● YOUR TASK
Exactly the lines from the one holding "From Stdlib Require" through the final line of the data are wanted, copied as written.

[Stored items]
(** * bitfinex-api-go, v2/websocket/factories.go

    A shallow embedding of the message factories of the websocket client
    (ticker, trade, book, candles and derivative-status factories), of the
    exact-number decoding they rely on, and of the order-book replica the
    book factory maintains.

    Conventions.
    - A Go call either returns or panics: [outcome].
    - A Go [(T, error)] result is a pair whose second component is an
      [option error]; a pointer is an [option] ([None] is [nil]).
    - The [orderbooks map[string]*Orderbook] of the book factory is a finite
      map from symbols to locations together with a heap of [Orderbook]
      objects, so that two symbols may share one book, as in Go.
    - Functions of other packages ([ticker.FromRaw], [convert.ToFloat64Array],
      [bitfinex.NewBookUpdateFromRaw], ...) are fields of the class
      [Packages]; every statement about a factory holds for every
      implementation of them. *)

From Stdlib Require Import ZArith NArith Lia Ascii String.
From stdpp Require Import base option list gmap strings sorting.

● RESULT OF THE TASK
From Stdlib Require Import ZArith NArith Lia Ascii String.
From stdpp Require Import base option list gmap strings sorting.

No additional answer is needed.